In the upstairs auditorium, I and a crowd of fifty or sixty other people settled in for the documentary Seeds from first-time director Brittany Shyne. Coming off of a well-received screening at Sundance, Seeds follows a community of Black farmers and the struggles they face in trying to keep their way of life from being eradicated by systemic racism, industrial factory farming, and myriad other threats.
The passage of the documentary that hit me hardest was one in which a subject pleads his case to a Washington congressperson’s aide. The man admonishes (at the time) President Joe Biden for sending so much money, in the form of weapons, to Ukraine while he and the community around him flails to survive in the aftermath of the Coronavirus pandemic.
A still from Seeds.
He also attempts to petition his government for a redress of grievances concerning the fact that monetary relief for farmers passed by Congress during the worst of the 2020 COVID pandemic went immediately to white farmers, while Black farmers waited in vain for their fair share.
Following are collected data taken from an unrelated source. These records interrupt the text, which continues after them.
Lemma finishes_run_handler stack other h : view_handler h = true → finishes (run_handler now stack other h).
Proof.
  intros Hv; destruct h; try discriminate; cbn [run_handler];
    unfold handle_read, handle_browse, handle_browse_next, handle_register_nodes, handle_unregister_nodes,
      handle_write;
    repeat (apply finishes_bind; intros; try match goal with x : _ * _ |- _ => destruct x end);
    apply finishes_finish.
Qed.

End logic.

Section dispatch.
  Context {profile : BaseProfile} {caps : BuildCaps} {features : ServiceFeatures} {Rest : Type}.

(** C8: the View and Attribute services are safe from end to end. Whatever
    octets a client sends as a Read, Write, Browse, BrowseNext, RegisterNodes
    or UnregisterNodes request, and whatever the handlers' uninitialised stack
    arrays hold, the dispatcher makes no invalid memory access; it changes
    neither the SecureChannel, the sessions nor the address spaces (only the
    active session, the index and the write log); it writes only inside the
    response buffer; and when it reports success, the response length is the
    number of octets written, which fits the buffer. *)
Theorem view_services_safe now (stack : stack_memory) (other : service_handler → H Rest unit)
    request_id body response (server : mu_server_t Rest) d h :
  bytes_ok body → zlen body ≤ PTRDIFF_MAX → bytes_ok response → zlen response ≤ PTRDIFF_MAX →
  table_inv (sv_sessions server) → zlen (sv_sessions server) = MU_MAX_SESSIONS →
  server_ok now server → stack_ok stack →
  find_service_descriptor request_id = Some d → sd_handler d = Some h → view_handler h = true →
  let (outcome, st) := mu_service_dispatch now stack other request_id body (zlen body)
                         response (zlen response) server in
  outcome_ok (λ _, h_response_length st = w_position (h_writer st)) outcome ∧
  same_server (set_active_session server (sv_active_session (h_server st))) (h_server st) ∧
  server_ok now (h_server st) ∧
  writer_step (mu_binary_writer_init (Some response) (zlen response)) (h_writer st).
Proof.
  intros Hb Hbl Hr Hrl Hinv Hlen Hs Hstack Hd Hh Hv.
  pose proof (reader_init_ok body Hbl Hb) as Hrd; pose proof (writer_init_ok response Hrl Hr) as Hwr.
  destruct (dispatch_gate_ok now stack other request_id body (zlen body) response (zlen response) server Hrd Hinv Hlen)
    as [(d' & slot & (Hd' & _) & ->)|(e & -> & He & _)].
  - assert (d' = d) as -> by congruence; rewrite Hh.
    set (start := mk_hstate _ _ _ _).
    assert (Hok : hok now start) by (by split).
    pose proof (hsafe_run_handler now stack other h Hstack Hv start Hok) as [[_ Hstep Hsame Hs'] Ho].
    pose proof (finishes_run_handler now stack other h Hv start) as Hfin.
    destruct (run_handler now stack other h start) as [x st]; cbn [fst snd] in *; split_and!; [|destruct Hsame; by split..|done|done].
    destruct x as [[]|e|]; cbn in *; auto.
  - split_and!; [|by split|done|by apply writer_step_refl].
    cbn; destruct He as [[->|[->| ->]]| ->]; discriminate.
Qed.
End dispatch.

Lemma demo_server_ok : server_ok (caps := embedded_caps) 1000 demo_server.
Proof.
  split; [exact demo_ctx|split; [exact demo_links|split; [|constructor]]].
  split; intros sp [= <-]; [|apply runtime_printable].
  repeat constructor; cbn; ranges; try lia; try done.
Qed.

Lemma view_services_safe_witness :
  (demo_dispatch MU_ID_READREQUEST).1 = Ok tt ∧
  h_response_length (demo_dispatch MU_ID_READREQUEST).2 = w_position (h_writer (demo_dispatch MU_ID_READREQUEST).2).
Proof.
  assert (E : (demo_dispatch MU_ID_READREQUEST).1 = Ok tt) by (vm_compute; reflexivity).
  pose proof (view_services_safe (profile := embedded_profile) (caps := embedded_caps) (features := all_features)
    1000 demo_stack (λ _, fail MU_STATUS_BAD_SERVICEUNSUPPORTED) MU_ID_READREQUEST demo_request_body (repeat 0 128)
    demo_server (service MU_ID_READREQUEST MU_ID_READRESPONSE true (Some handle_read_fn)) handle_read_fn) as H.
  specialize (H ltac:(by apply bytes_okb) ltac:(vm_compute; discriminate) ltac:(by apply bytes_okb)
    ltac:(vm_compute; discriminate) demo_sessions_ok eq_refl demo_server_ok
    ltac:(split_and!; vm_compute; discriminate) eq_refl eq_refl eq_refl).
  change (zlen (repeat 0 128)) with 128 in H; fold (demo_dispatch MU_ID_READREQUEST) in H.
  destruct (demo_dispatch MU_ID_READREQUEST) as [x st]; cbn [fst snd] in *; subst x; split; [done|apply H].
Defined.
It’s an outstanding case study in the argument that politics and government exist to improve the material reality of the constituents. When they don’t do that, people become cynical and angry, and rightly so.
Seeds, shot in hauntingly beautiful black-and-white, quietly and unassumingly documents the dignity of this community, who have fended off threats for generations to their ownership of the land and their precarious attempts to build wealth for themselves.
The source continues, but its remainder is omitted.